• Work required
Write out each line of the entries below that holds the word "what".

• Supplied records
(* ===== verification/VmSpace.v ===== *)
(** Address spaces: what [setupkvm], [allocuvm], [deallocuvm], [copyuvm] and [freevm] of
    [Vm] do with whole page tables.

    [space] describes an address space by two finite maps: the page tables by directory
    index, and the pages of user memory by page number.  The directory, the tables, the
    user pages and the free pages are all distinct, and every operation conserves them:
    what it takes from the free list it adds to the address space, and the other way
    round, on the error paths too. *)

From Stdlib Require Import ZArith Lia.
From stdpp Require Import base list gmap strings.
From S2P Require Import Prelude Kstring Spinlock Kalloc Vm.
Local Open Scope Z_scope.

(** ** The values of a finite map *)

Definition vals (m : gmap Z Z) : list Z := (map_to_list m).*2.

Lemma elem_of_vals m x : x ∈ vals m <-> exists i, m !! i = Some x.
Proof.
  unfold vals. rewrite list_elem_of_fmap. split.
  - intros ([i y] & -> & H). exists i. by apply elem_of_map_to_list.
  - intros [i H]. exists (i, x). split; [done|]. by apply elem_of_map_to_list.
Qed.

Lemma vals_insert m i x : m !! i = None -> vals (<[i := x]> m) ≡ₚ x :: vals m.
Proof. intros H. unfold vals. by rewrite map_to_list_insert. Qed.

Lemma vals_delete m i x : m !! i = Some x -> x :: vals (delete i m) ≡ₚ vals m.
Proof. intros H. unfold vals. by rewrite <- (map_to_list_delete m i x H). Qed.

Lemma vals_empty : vals ∅ = [].
Proof. done. Qed.

Lemma vals_inj m i j x : NoDup (vals m) -> m !! i = Some x -> m !! j = Some x -> i = j.
Proof.
  intros Hn Hi Hj. destruct (decide (i = j)) as [|Hne]; [done|]. rewrite <- (vals_delete m i x Hi) in Hn.
  apply NoDup_cons in Hn as [Hn _]. exfalso. apply Hn, elem_of_vals. exists j. by rewrite lookup_delete_ne.
Qed.

Lemma vals_ext m m' : (forall i, m !! i = m' !! i) -> vals m = vals m'.
Proof. intros H. by rewrite (map_eq m m' H). Qed.

(** ** Address spaces *)

Definition owned (pgdir : Z) (ts us : gmap Z Z) : list Z := pgdir :: vals ts ++ vals us.

Lemma owned_table pgdir ts us i t : ts !! i = None -> owned pgdir (<[i := t]> ts) us ≡ₚ t :: owned pgdir ts us.
Proof. intros H. unfold owned. rewrite (vals_insert ts i t H). cbn [app]. apply perm_swap. Qed.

• Solution to this problem
(** Address spaces: what [setupkvm], [allocuvm], [deallocuvm], [copyuvm] and [freevm] of
    what it takes from the free list it adds to the address space, and the other way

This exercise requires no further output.